A while back I posted a review of Dave Walker's Bird Dog Training Manual. Dave was a student of the legendary Bill West, a man reknowned for his desire to let dogs develop with as little, and as gentle molding as possible. This new book from Glade Run Press, Training with Mo: How Maurice Lindley Trains Pointing Dogs, written by Martha Greenlee describes the West method as practiced by SC trainer, Maurice Lindley. To quote the book: '"What I like about Bill's method," Maurice explains, "is that the dog thinks it is his idea."' As the first chapter goes on to say, while Mo uses some different techniques from Bill West, the bird is the teacher.
Like I said last June, I wish I had known this method when I got my first dog. And he would probably have appreciated it, too. Unlike my younger dog who despite being started a little differently has since taken to the method, I find myself backtracking with my older dog in a way I wouldn't have needed to if I had understood and followed a method like this. For me at least, and I sense I am far from being the only one, I started seeing each step of training as a progressive sequence, rather than understanding the final goal and seeing how the first steps were a necessary part of that goal. I don't mind saying that I had no idea if I or my dog could get through a JH, let alone a SH, or a broke-dog stake. Each milestone was intialy an end rather than merely a milestone, a marker on the way from puppy to finished gun dog. The West method by necessity takes the long view: virtually every dog is capable of acquiring those skills if we, as trainers and handlers, don't get impatient, pay attention to each dog, and for the most part keep our mouths shut.
Punchline spoiler alert: this is a really useful book, especially if you have Dave's book, too. They complement and diverge from each other really nicely -- and assuming that most folks are familiar with the core of West method, I will simply pick out some parts of Training with Mo that I thought particularly useful. (For those of you looking for other resources on the West method, I encourage you to check out the Steady with Style website.)

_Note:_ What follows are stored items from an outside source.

(** *** The user's list, continued *)

(** Lines 229-231 on a decoded body. *)
Lemma get_userlist_cases (username : string) :
  get_userlist username
  = match post (UserQuery username "ANIME") with
    | None => raise ConnectionError
    | Some req =>
      match Client.json req with
      | None => raise JSONDecodeError
      | Some body =>
        let decoded : Exec (list MediaEntry) :=
          match getitem body "data" with
          | None => raise KeyError_or_TypeError
          | Some data =>
            match getitem data "MediaListCollection" with
            | None => raise KeyError_or_TypeError
            | Some collection =>
              match MediaListCollection_model_validate collection with
              | None => raise ValidationError
              | Some user_list => mret (concat (entries <$> lists user_list))
              end
            end
          end in
        if Client.status_code req =? 200 then decoded
        else if (400 <=? Client.status_code req) && (Client.status_code req <? 600)
        then ([str body], Raised (HTTPError (Client.status_code req)))
        else (str body :: decoded.1, decoded.2)
      end
    end.
Proof.
  unfold Client.get_userlist, Client.requests_post, Client.Response_json,
    Client.subscript, Client.raise_for_status.
  destruct (post _) as [req |]; [| done].
  cbn [or_raise]. rewrite Exec_bind_ret.
  destruct (Client.json req) as [body |]; cbn [or_raise].
  - destruct (Client.status_code req =? 200); cbn [negb].
    + rewrite !Exec_bind_ret.
      destruct (getitem body "data") as [data |]; [| done].
      cbn [or_raise]. rewrite Exec_bind_ret.
      destruct (getitem data "MediaListCollection") as [collection |]; [| done].
      cbn [or_raise]. rewrite Exec_bind_ret.
      by destruct (MediaListCollection_model_validate collection).
    + rewrite !Exec_bind_ret.
      destruct ((400 <=? Client.status_code req) && (Client.status_code req <? 600));
        [done |].
      unfold mbind, Exec_bind. cbn [print mret Exec_ret fst snd app].
      destruct (getitem body "data") as [data |]; [| reflexivity].
      cbn [or_raise mret Exec_ret fst snd app].
      destruct (getitem data "MediaListCollection") as [collection |]; [| reflexivity].
      cbn [or_raise mret Exec_ret fst snd app].
      destruct (MediaListCollection_model_validate collection); reflexivity.
  - by destruct (Client.status_code req =? 200).
Qed.

(** X13: [get_userlist] returns a list exactly when the API answered, with a
    status outside 400-599, and the body is JSON that holds a collection
    under data.MediaListCollection; the list is then the entries of the
    collection's lists, one list after the other. *)
Theorem get_userlist_returns (username : string) (result : list MediaEntry) :
  (get_userlist username).2 = Returned result
  ↔ ∃ req body data collection user_list,
      post (UserQuery username "ANIME") = Some req
      ∧ ¬ (400 ≤ (Client.status_code req) < 600)
      ∧ Client.json req = Some body
      ∧ getitem body "data" = Some data
      ∧ getitem data "MediaListCollection" = Some collection
      ∧ MediaListCollection_model_validate collection = Some user_list
      ∧ result = concat (entries <$> lists user_list).
Proof.
  rewrite get_userlist_cases. split.
  - destruct (post _) as [req |] eqn:Hpost; [| done].
    destruct (Client.json req) as [body |] eqn:Hjson; [| done].
    intros H. cbv zeta in H.
    destruct (getitem body "data") as [data |] eqn:Hdata;
      [destruct (getitem data "MediaListCollection") as [collection |] eqn:Hcoll;
       [destruct (MediaListCollection_model_validate collection) as [user_list |] eqn:Hval |] |];
      destruct (Z.eqb_spec (Client.status_code req) 200),
        (Z.leb_spec 400 (Client.status_code req)),
        (Z.ltb_spec (Client.status_code req) 600);
      simpl in H; try done; try lia;
      injection H as <-; exists req, body, data, collection, user_list;
      repeat split; try done; lia.
  - intros (req & body & data & collection & user_list
            & -> & Hstatus & -> & -> & -> & -> & ->).
    cbv zeta. destruct (Z.eqb_spec (Client.status_code req) 200); [done |].
    destruct (Z.leb_spec 400 (Client.status_code req)),
      (Z.ltb_spec (Client.status_code req) 600); simpl; try done; lia.
Qed.

(** X14: [get_userlist] prints the body when the status is not 200 and the body
    is JSON, and nothing otherwise: never more than one line. *)
Theorem get_userlist_prints (username : string) :
  (get_userlist username).1
  = match post (UserQuery username "ANIME") with
    | Some req =>
      match Client.json req with
      | Some body => if Client.status_code req =? 200 then [] else [str body]
      | None => []
      end
    | None => []
    end.
Proof.
  rewrite get_userlist_cases.
  destruct (post _) as [req |]; [| done].
  destruct (Client.json req) as [body |]; [| done].
  cbv zeta.
  destruct (getitem body "data") as [data |];
    [destruct (getitem data "MediaListCollection") as [collection |];
     [destruct (MediaListCollection_model_validate collection) |] |];
    destruct (Client.status_code req =? 200); try done;
    by destruct ((400 <=? Client.status_code req) && (Client.status_code req <? 600)).
Qed.

(** *** The season summary, continued *)

Lemma md_summary_output (fuel : nat) (year : option Z) (season : option MediaSeason)
    (medias : list Media) :
  let ys := get_season now year season in
  get_anime fuel ys.2 ys.1 1 = mret medias →
  md_summary fuel year season
  = (Client.summary_header ys.1 ys.2
     :: concat ((λ g, Client.sub_header g.1
                      :: (Client.checklist_line
                          <$> sorted Media
                                (λ a b, Date.__lt__ (startDate a) (startDate b)) g.2))
                <$> groupby format medias),
     Returned tt).
Proof.
  intros ys Hget. unfold Client.md_summary. subst ys.
  destruct (get_season now year season) as [y s]. cbn [fst snd] in Hget |- *.
  rewrite Hget, Exec_bind_ret, Exec_bind_print.
  by rewrite summary_groups_print.
Qed.

Lemma summary_lines_Permutation (groups : list (option string * list Media)) :
  (∀ lt l, sorted Media lt l ≡ₚ l) →
  concat ((λ g, Client.sub_header g.1
                :: (Client.checklist_line
                    <$> sorted Media (λ a b, Date.__lt__ (startDate a) (startDate b)) g.2))
          <$> groups)
  ≡ₚ (Client.sub_header <$> groups.*1) ++ (Client.checklist_line <$> concat groups.*2).
Proof.
  intros Hsorted. induction groups as [| [fmt ms] groups IH]; [done |].
  rewrite !fmap_cons. cbn [concat fst snd app]. rewrite IH, Hsorted.
  f_equiv. rewrite fmap_app, !app_assoc. f_equiv. apply Permutation_app_comm.
Qed.

(** X15: When the season fetch does not return, nothing is printed, not even the
    header, and [md_summary] does not return either. *)
Theorem md_summary_needs_season (fuel : nat) (year : option Z) (season : option MediaSeason) :
  let ys := get_season now year season in
  ¬ returns (get_anime fuel ys.2 ys.1 1) →
  (md_summary fuel year season).1 = [] ∧ ¬ returns (md_summary fuel year season).
Proof.
  intros ys Hfail. unfold Client.md_summary. subst ys.
  destruct (get_season now year season) as [y s]. cbn [fst snd] in Hfail.
  destruct (get_anime_cases fuel s y 1) as [[medias H] | [[e H] | H]]; rewrite H in Hfail |- *.
  - exfalso. apply Hfail. by exists medias.
  - split; [done |]. by intros [? ?].
  - split; [done |]. by intros [? ?].
Qed.

(** X16: With a [sorted] that returns a permutation of its argument, as Python's
    does, the summary is the header followed by one sub-header for each
    format that occurs and one checklist line for each media, in some order. *)
Theorem md_summary_prints_each_once (fuel : nat) (year : option Z)
    (season : option MediaSeason) (medias : list Media) :
  (∀ lt l, sorted Media lt l ≡ₚ l) →
  let ys := get_season now year season in
  get_anime fuel ys.2 ys.1 1 = mret medias →
  ∃ lines formats,
    md_summary fuel year season = (Client.summary_header ys.1 ys.2 :: lines, Returned tt)
    ∧ NoDup formats
    ∧ (∀ f, f ∈ formats ↔ ∃ m, m ∈ medias ∧ format m = f)
    ∧ lines ≡ₚ (Client.sub_header <$> formats) ++ (Client.checklist_line <$> medias).
Proof.
  intros Hsorted ys Hget. eexists _, (groupby format medias).*1.
  split; [by apply md_summary_output |].
  split; [apply groupby_keys_NoDup |].
  split; [apply groupby_keys |].
  rewrite (summary_lines_Permutation _ Hsorted). by rewrite groupby_values.
Qed.

(** X17: The smallest summaries: without media only the header is printed; with
    one media the header, the sub-header of its format ("Unknown" when it has
    none) and its checklist line. *)
Theorem md_summary_small (fuel : nat) (year : option Z) (season : option MediaSeason) :
  (∀ lt l, sorted Media lt l ≡ₚ l) →
  let ys := get_season now year season in
  (get_anime fuel ys.2 ys.1 1 = mret [] →
   md_summary fuel year season = ([Client.summary_header ys.1 ys.2], Returned tt))
  ∧ (∀ m, get_anime fuel ys.2 ys.1 1 = mret [m] →
     md_summary fuel year season
     = ([Client.summary_header ys.1 ys.2; Client.sub_header (format m);
         Client.checklist_line m], Returned tt))
  ∧ Client.sub_header None = nl +:+ "### Unknown" +:+ nl.
Proof.
  intros Hsorted ys. split; [| split; [| done]].
  - intros Hget. by rewrite (md_summary_output _ _ _ _ Hget).
  - intros m Hget. rewrite (md_summary_output _ _ _ _ Hget).
    cbn [groupby fold_left dict_append fmap list_fmap concat fst snd app].
    by rewrite (proj1 (Permutation_singleton_r _ _) (Hsorted _ [m])).
Qed.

Birds make a bird dog. While paying clients and their pros can often migrate to follow wild bird populations to let the dog learn from the bird, most of us amateurs can't. The challenge then becomes how to introduce young dogs to birds in a way that stimulates their drive and engages the genetics deep down in them, the genetics that will tell them when to stop chasing and slow down to a point. Mo, like Bill Gibbons out in AZ, uses carded pigeons and there's good information in here as to how to use them -- however, being a city dweller, I don't mind my dogs being interested in pigeons, but I don't want to reward them for pointing every single one. The more useful notes for me are on how Mo uses launchers to teach a variety of skills to dogs of intermediate and advanced status.
I think the sections on how Mo introduces intermediate dogs -- dogs which normally point, which have begun to understand the stop and stand still cue -- to pen-raised quail are thought provoking: why, for example, he will plant birds in the center of a thinly covered field; why he will try to have a helper to flush birds during early loose bird work; and how he introduces gunfire. I also found Mo's chapter on 'Problem Solving' to be interesting and useful -- through issues like blinking, circling, and flagging. My younger dog, for example, is pretty damned close to being broke, but somewhere in the last eight months, he began to flag on birds unless he can see them right in front of him or till you get in front of him to work them. It's not an uncertainty issue in terms of not trusting his nose and, heaven knows, I've beaten myself up enough trying to figure out what I did. Seeing Mo describe my exact scenario and ascribe a developmental phase to it is tremendously reassuring.
To paraphrase Mo, dog-training isn't (or shouldn't be) a race. For those of you interested in Mo's adaptation of the West method, Martha Greenlee's clearly written book is an easy read and a valuable perspective into developing a bird-dog over the long haul.